She’s one of America’s newest citizens and one of its oldest.
Becoming a U.S. citizen is a lengthy and complicated process that includes all kinds of forms, interviews, tests, and oaths.
But that didn’t stop this 101-year-old woman from becoming a proud, naturalized American citizen on Tuesday, Dec. 29, 2015.
Eight years ago, at her daughter’s urging, she moved to Miami from Tegucigalpa, Honduras.
So what made her want to go all out for citizenship now?
She wanted to show her two sons back in Honduras how it’s done.
I want them to come, she told the Miami Herald. (It’s a lot easier to get an immigration visa if you’re related to a U.S. citizen.)
Juana had to fill out the 21-page application for naturalization. She was also facing the challenge of a roughly $600 application filing fee. Luckily, a local organization helped her fill out the application (folks can actually face long delays or even deportation over a single mistake in the application). She was also able to apply for a fee waiver.
Many immigrants struggle to go through the overly-complicated system. It’s difficult, confusing, expensive, and in many cases, it’s a dead end. It’s precisely because so many undocumented immigrants find themselves without a path to citizenship that President Obama has been pushing for reform.
“We didnt raise the Statue of Liberty with her back to the world, we did it with her light shining as a beacon to the world,” President Obama said during a Nov. 21, 2014 speech, urging comprehensive reform:
“And whether we were Irish or Italians or Germans crossing the Atlantic, or Japanese or Chinese crossing the Pacific; whether we crossed the Rio Grande or flew here from all over the world generations of immigrants have made this country into what it is. Its what makes us special.”
And while there’s been a big push for immigration reform for a while, it still seems to be a ways off.
Last year, the Senate passed a bill that would have helped streamline the immigration process. Unfortunately, the bill never came up for a vote in the House of Representatives. President Obama has been able to take some action through executive order, but it’s been more focused on delaying deportations rather than really fixing the system.
Right now, the U.S. government caps the number of immigration visas granted per year. It also specifically caps how many immigrants can come to the U.S. from any given country.
It doesn’t make a whole lot of sense to cap immigration visas by country. Think about it: Depending on the situation and what’s going on in the world, those numbers need to be able to shift. We have a similar cap system in place for refugees, and that’s what’s led to the bottleneck for Syrian refugees. Here’s what the Department of Homeland Security has to say:
“In general, family-sponsored preference visas are limited to 226,000 visas per year and employment-based preference visas are limited to 140,000 visas per year. … In addition, there are limits to the percentage of visas that can be allotted based on an immigrants country of chargeability (usually the country of birth). When the demand is higher than the supply of visas for a given year in any given category or country, a visa queue (waiting list or backlog) forms.”
If there wasn’t this hard cap on immigrants, there wouldn’t be so many undocumented immigrants living in the U.S.

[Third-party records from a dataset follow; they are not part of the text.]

(* ===== verification/CoordWrite.v ===== *)
(** * Coordination writes

    crates/engine-core/src/coord/write.rs: the one seam every write of the shared
    coordination directory goes through, and its verbs on the registry of lanes,
    the capacity slots and the leases.  CoordQueue holds the verbs on messages.

    The record types, their [Coord] wrapper and their serde are okf_core's, the
    JSON text is serde_json's and RFC 3339 is chrono's: classes [CoordLibs] and
    [CoordType].  The records are declared with the fields the code's literals
    give them. *)

From Stdlib Require Import Ascii.
From stdpp Require Import gmap pretty.
From S2P Require Import Prelude Json Utf8 Text Effect Disk.

Local Open Scope string_scope.
Local Open Scope list_scope.
Local Open Scope effect_scope.

(** ** What the crates outside of the repository provide *)

Class CoordLibs (X : Extern) : Type := {
  to_string_pretty : value -> result string string;
  to_text : value -> result string string;
  from_text : string -> option value;
  entries_of_object : value -> option (list (string * value));
  (** a [Value] is a finite tree *)
  value_depth : value -> nat;
  parse_from_rfc3339 : string -> option instant;
  LeaseKind : Type;
  LeaseScope : Type;
  PidSource : Type;
  OwnProcess : PidSource;
  MessageRecord : Type;
  HeartbeatValue : Type;
  heartbeat_to_raw : HeartbeatValue -> string
}.

(** serde of a record type, and of [Coord<T>]: [None] is [Coord::Legacy]. *)
Class CoordType {X : Extern} (T : Type) : Type := {
  to_value : T -> result value string;
  coord_of_value : value -> result (option T) string;
  coord_of_str : string -> option (option T)
}.
Arguments CoordType X T : clear implicits.

Section Records.
Context {X : Extern} {CL : CoordLibs X}.

Record SlotRecord := mkSlotRecord {
  sl_repo : string;
  sl_pid : Z;
  sl_pid_source : PidSource;
  sl_agent : option string;
  category : string;
  sl_started_at : f64;
  sl_host : option string
}.
Record RegistryClaim := mkRegistryClaim {
  cm_agent_name : string;
  cm_repo : string;
  cm_lane : string;
  cm_roadmap : string;
  cm_started_at : string;
  cm_heartbeat : string;
  cm_current_block : option string;
  cm_block_started_at : option string;
  cm_host : option string
}.
Record LeaseRecord := mkLeaseRecord {
  ls_repo : string;
  ls_lane : string;
  ls_agent : string;
  ls_acquired_at : string;
  ls_kind : LeaseKind;
  ls_heartbeat : option string;
  ls_scope : option LeaseScope;
  ls_host : option string
}.
End Records.

Inductive CoordWriteError :=
| Invalid (p : path) (reason : string)
| Io (p : path) (source : string)
| LeaseHeld (p : path) (repo holder_agent holder_lane : string).

(** The status the service answers an error with. *)
Definition coord_write_error_response (e : CoordWriteError) : Z :=
  match e with Invalid _ _ => 400 | Io _ _ => 500 | LeaseHeld _ _ _ _ => 409 end.

(** ** The seam *)

Definition PREV_SUBDIR : string := ".prev".

Section Seam.
Context {X : Extern} {HO : HashOrder} {CL : CoordLibs X}.
Variable lock_dir : path.

(** [map_err] to [Io] at a path *)
Definition io_at {A} (p : path) (m : FS (result A string)) : FS (result A CoordWriteError) :=
  r <~ m ;; eret (match r with Ok a => Ok a | Err e => Err (Io p e) end).

Definition write_text (p : path) (text : string) : FS (result unit CoordWriteError) :=
  _ <~? match parent p with
        | Some dir => io_at p (fs_create_dir_all dir)
        | None => eret (Ok tt)
        end ;;
  io_at p (fs_write p text).

Definition prev_path (p : path) : path :=
  lock_dir ++ PREV_SUBDIR :: match strip_dir lock_dir p with
                             | Some rel => rel
                             | None => match file_name p with Some name => [name] | None => p end
                             end.
Definition snapshot_existing (p : path) : FS (result unit CoordWriteError) :=
  there <~ fs_exists p ;;
  if negb there then eret (Ok tt)
  else
    let prev := prev_path p in
    _ <~? match parent prev with
          | Some dir => io_at prev (fs_create_dir_all dir)
          | None => eret (Ok tt)
          end ;;
    _ <~? io_at prev (fs_copy p prev) ;;
    eret (Ok tt).

Definition stamp_host (host : option string) (v : value) : value :=
  match host with
  | Some h => if is_object v then jset v "host" (jstr h) else v
  | None => v
  end.

Definition write_coord_json (T : Type) {CT : CoordType X T} (p : path) (v : value) (host : option string)
    : FS (result unit CoordWriteError) :=
  match coord_of_value (T := T) v with
  | Err e => eret (Err (Invalid p ("record does not deserialize into its typed shape: " +:+ e)))
  | Ok None => eret (Err (Invalid p "record did not match its strict typed shape (legacy/unrecognized format)"))
  | Ok (Some _) =>
      let v := stamp_host host v in
      _ <~? snapshot_existing p ;;
      match to_string_pretty v with
      | Err e => eret (Err (Invalid p ("record failed to serialize: " +:+ e)))
      | Ok text => write_text p text
      end
  end.

Definition write_heartbeat_file (p : path) (v : HeartbeatValue) : FS (result unit CoordWriteError) :=
  _ <~? snapshot_existing p ;;
  write_text p (heartbeat_to_raw v).

(** ** Names *)

Definition MAX_LANES_BY_CATEGORY : list (string * nat) := [("browser-automation", 2%nat); ("native-build", 4%nat)].
Definition cap_for_category (category : string) : nat :=
  match List.find (fun nc => String.eqb nc.1 category) MAX_LANES_BY_CATEGORY with
  | Some (_, cap) => cap
  | None => match MAX_LANES_BY_CATEGORY with (_, cap) :: _ => cap | [] => 0 end
  end.

Definition is_safe_char (c : string) : bool :=
  match c with
  | String a "" =>
      let n := byte a in
      (is_ascii_digit a || ((65 <=? n) && (n <=? 90)) || ((97 <=? n) && (n <=? 122)))%N
      || Ascii.eqb a "-" || Ascii.eqb a "_" || Ascii.eqb a "."
  | _ => false
  end.
Definition safe_component (raw : string) : string :=
  String.concat "" (map (fun c => if is_safe_char c then c else "_") (chars raw)).

Definition registry_claim_path (agent_name : string) : path :=
  lock_dir ++ ["lane-agents"; "agent-" +:+ safe_component agent_name +:+ ".json"].
Definition slot_path (repo agent_name : string) : path :=
  lock_dir ++ [safe_component repo +:+ "__agent-" +:+ safe_component agent_name +:+ ".json"].
Definition lease_path (repo : string) : path :=
  lock_dir ++ ["leases"; "lease-" +:+ safe_component repo +:+ ".json"].

Definition read_typed (T : Type) {CT : CoordType X T} (p : path) : FS (option T) :=
  r <~ fs_read p ;;
  eret (match r with
        | Ok text => match coord_of_str (T := T) text with Some typed => typed | None => None end
        | Err _ => None
        end).

(** ** The registry and the capacity slots *)

Context {CS : CoordType X SlotRecord} {CR : CoordType X RegistryClaim} {CE : CoordType X LeaseRecord}.

Definition read_slot (category' : string) (acc : list (string * SlotRecord)) (name : string)
    : FS (list (string * SlotRecord)) :=
  let p := lock_dir ++ [name] in
  file <~ fs_is_file p ;;
  if negb file || negb (is_json name) then eret acc
  else
    slot <~ read_typed SlotRecord p ;;
    eret (match slot with
          | Some slot => if String.eqb (category slot) category' then acc ++ [(name, slot)] else acc
          | None => acc
          end).
(** The slots by file name; every path is in the lock directory itself. *)
Definition category_slot_entries (category : string) : FS (list (string * SlotRecord)) :=
  r <~ fs_read_dir lock_dir ;;
  match r with
  | Err _ => eret []
  | Ok names =>
      out <~ efold (read_slot category) names [] ;;
      eret (sort_by (fun a b => String.compare a.1 b.1) out)
  end.

Record RegisterRequest := mkRegisterRequest {
  rg_agent_name : string;
  rg_repo : string;
  rg_lane : string;
  rg_roadmap : string;
  rg_host : option string;
  rg_category : option string;
  rg_now_iso : string;
  rg_now_epoch : f64;
  rg_pid : Z
}.
Record RegisterOutcome := mkRegisterOutcome { allowed : bool; reason : option string; active : list string }.

(** [serde_json::to_value], then the seam *)
Definition write_record {T : Type} {CT : CoordType X T} (what : string) (p : path) (r : T) (host : option string)
    : FS (result unit CoordWriteError) :=
  match to_value r with
  | Err e => eret (Err (Invalid p (what +:+ " failed to serialize: " +:+ e)))
  | Ok v => write_coord_json T p v host
  end.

If we were to give immigrants a clearer path to citizenship, we wouldn’t have to worry about anyone being undocumented.
It’s reasonable to think that most undocumented immigrants would like to become full citizens if given the opportunity.
But a system that threatens to deport folks who want to become citizens when they come forward? That’s a broken system.
So let’s hope Congress takes up immigration reform soon. It’d be a great 102nd birthday present for Juana.